The Royal Civil Service Commission’s (RCSC) aim to maintain a small, compact, and efficient civil service will be difficult with the government policies.
The RCSC’s annual report stated that civil service to the population ratio in Bhutan is 1:27, which appears large when compared to ratio of other countries. “The government policies such as the planned employment of 200 teachers for the dratshang will increase civil servant numbers.”
The current youth unemployment situation also worsens this challenge for the RCSC as everyone turns to the civil service for employment.
The report stated that due to decentralisation, the growth of local governments could lead to increase in the size of the civil service. It stated that the utility vehicle each in the gewogs meant recruitment of 205 drivers that will cost the government an additional Nu 30.335 million per year. “From the perspective of RCSC, decentralisation efforts must focus on dzongkhags and going any further, must be preceded by and be contingent on the rationalisation of the number of gewogs.”
The RCSC shared concerns that certain positions are not utilised fully and contributes to the slow growth of civil servants.
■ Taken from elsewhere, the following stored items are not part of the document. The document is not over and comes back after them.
(** C2. The steady-state loop acknowledges each datagram that parses once,
    before it hands it to the decoder, and acknowledges nothing else,
    whatever the decoder does.
    - However long the loop runs, the packets it has read split off the
      front of the socket, and its sends and decoder hand-overs are exactly
      one acknowledgment followed by one [add_datagram] for each datagram
      that parsed, in arrival order.  The acknowledgment echoes the frame
      id and the fragment index of its datagram.
    - A datagram that parses at the head of the socket is read: the first
      thing the loop does is send its acknowledgment, and the next call on
      the decoder hands it over.
    - A datagram at the head of the socket that does not parse gets no
      acknowledgment, nor does anything behind it.
    - When the decoder's ready test always ends, some run acknowledges and
      hands over every datagram in front of the first packet the loop
      cannot accept. *)
Theorem every_fragment_acked_once n m :
  incoming m = consumed m (run n m).2 ++ incoming (run n m).2
  ∧ wire_view (run n m).1
    = flat_map ack_then_add (parsed_prefix (consumed m (run n m).2))
  ∧ sends (run n m).1
    = (λ d, serialize_ack (AckMsg_of d)) <$> parsed_prefix (consumed m (run n m).2)
  ∧ added (run n m).1 = parsed_prefix (consumed m (run n m).2)
  ∧ (∀ d, ack_frame_id (AckMsg_of d) = frame_id d
          ∧ ack_frag_id (AckMsg_of d) = frag_id d)
  ∧ (∀ (dec : D) a raw d rest,
       control m = Receiving dec →
       incoming m = (a, Some raw) :: rest →
       parse_datagram raw = Some d →
       ∃ ps tr,
         consumed m (run (S n) m).2 = (a, Some raw) :: ps
         ∧ (run (S n) m).1
           = Send (serialize_ack (AckMsg_of d))
               :: (if log_acks m then [LogAcked (frame_id d) (frag_id d)] else [])
               ++ AddDatagram d :: tr)
  ∧ (∀ (dec : D) a raw rest,
       control m = Receiving dec →
       incoming m = (a, Some raw) :: rest →
       parse_datagram raw = None →
       sends (run n m).1 = [])
  ∧ ((∀ d : D, ∃ k, is_Some (drain k d)) →
     ∀ dec : D,
       control m = Receiving dec →
       ∃ n', wire_view (run n' m).1
             = flat_map ack_then_add (parsed_prefix (incoming m))).
Proof.
  destruct (run_wire n m) as (ps & Hin & Hw).
  rewrite (consumed_split m _ ps Hin).
  split; [done|]. split; [done|].
  split; [by rewrite <- sends_wire_view, Hw, sends_ack_then_add|].
  split; [by rewrite <- added_wire_view, Hw, added_ack_then_add|].
  split; [done|].
  split; [|split].
  - intros dec a raw d rest Hc Hinc Hp.
    assert (Hstep : step m =
                    Some ([Send (serialize_ack (AckMsg_of d))]
                            ++ (if log_acks m
                                then [LogAcked (frame_id d) (frag_id d)] else [])
                            ++ [AddDatagram d],
                          goto m (Draining (add_datagram dec d)) rest)).
    { unfold step. by rewrite Hc, Hinc, Hp. }
    destruct (run_wire n (goto m (Draining (add_datagram dec d)) rest))
      as (ps2 & Hin2 & _).
    simpl incoming in Hin2 at 1.
    exists ps2, (run n (goto m (Draining (add_datagram dec d)) rest)).1.
    cbn [run]. rewrite Hstep.
    destruct (run n (goto m (Draining (add_datagram dec d)) rest)) as [tr2 m2].
    cbn [fst snd] in *. split.
    + apply consumed_split. by rewrite Hinc, Hin2.
    + by rewrite <- !app_assoc.
  - intros dec a raw rest Hc Hinc Hp. destruct n as [|n']; [done|].
    cbn [run]. unfold step. rewrite Hc, Hinc, Hp.
    by rewrite run_goto_thrown.
  - intros Hdrain dec Hc. by apply (serve_parsed_prefix Hdrain _ m dec).
Qed.

End AckClaim.

(** * The session as a whole *)

Section SessionFacts.
Import Receiver.
Local Open Scope nat_scope.
Context `{Conversion} `{Codec} {D : Type} `{DecoderOps D}.
Implicit Types (m : Machine (D := D)) (ps : list Packet) (tr : list action).

Lemma sends_trace_app tr tr' : sends (tr ++ tr') = sends tr ++ sends tr'.
Proof. apply omap_app. Qed.

Lemma no_send_sends tr : Forall (λ a, ¬ is_send a) tr → sends tr = [].
Proof.
  induction 1 as [|a tr Ha _ IH]; [done|].
  destruct a; simpl; try exact IH. by destruct Ha.
Qed.

(** X17. Over a whole session, from the command line on, the datagrams
    [main] has sent are the acknowledgments of the datagrams that arrived
    behind the first config, in order and up to the first one that does not
    parse; what arrived before the config is never acknowledged, however
    long the session lasts. *)
Theorem session_acknowledges_after_config
    (prog : string) (rs : list (Z * string)) (o : Options)
    (port_arg : string) (p : Z) (port : N)
    (pre : list Packet) (a : Address) (raw : list byte) (c : ConfigMsg)
    (rest : list Packet) :
  parse_options rs default_options = Parsed o →
  strict_stoi port_arg = Some p →
  narrow_cast_uint16 p = Some port →
  Forall discardable pre →
  config_of raw = Some c →
  ∃ m,
    (main prog rs [port_arg] (pre ++ (a, Some raw) :: rest)).2 = Started m
    ∧ ∀ n, ∃ ps,
        rest = ps ++ incoming (run n m).2
        ∧ sends ((main prog rs [port_arg] (pre ++ (a, Some raw) :: rest)).1
                   ++ (run n m).1)
          = (λ d, serialize_ack (AckMsg_of d)) <$> parsed_prefix ps.
Proof.
  intros Hrs Hp Hport Hpre Hc.
  pose proof (start_no_send prog o [port_arg] (pre ++ (a, Some raw) :: rest)) as Hns.
  rewrite (main_parsed _ _ _ _ _ Hrs). revert Hns. unfold start.
  rewrite Hp, Hport, recv_config_msg_skip, recv_config_msg_cons, Hc by done.
  intros Hns. eexists. split; [done|].
  intros n.
  match goal with |- ∃ ps, _ = ps ++ incoming (run n ?m0).2 ∧ _ =>
    destruct (run_wire n m0) as (ps & Hin & Hw) end.
  exists ps. split; [exact Hin|].
  rewrite sends_trace_app, (no_send_sends _ Hns). simpl app.
  by rewrite <- sends_wire_view, Hw, sends_ack_then_add.
Qed.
For instance, optimising human resources will remain a challenge as civil service in general is seen as a better option to deliver most of the public services. “The HR officers are the key officials at the RCSC Secretariat and in the agencies who carry out important human resource functions,” the report stated.
“Even globally, the HR function is gaining stature with HR being recognised as the key to any organisation’s success,” the report said.
The annual growth rate of civil servants for the year 2017 is 4.80 percent as compared to 0.86 percent last year.
The report stated that the increase in the civil servants was due to the inclusion of consolidated contract employees, assistant research officers for the National Assembly and National Council, wardens and matrons, and sports coaches in schools.
There was an additional 1,238 civil servants until June 2017. Of that 630 were “separated”, meaning, they were either retrenched or transferred to other organisations.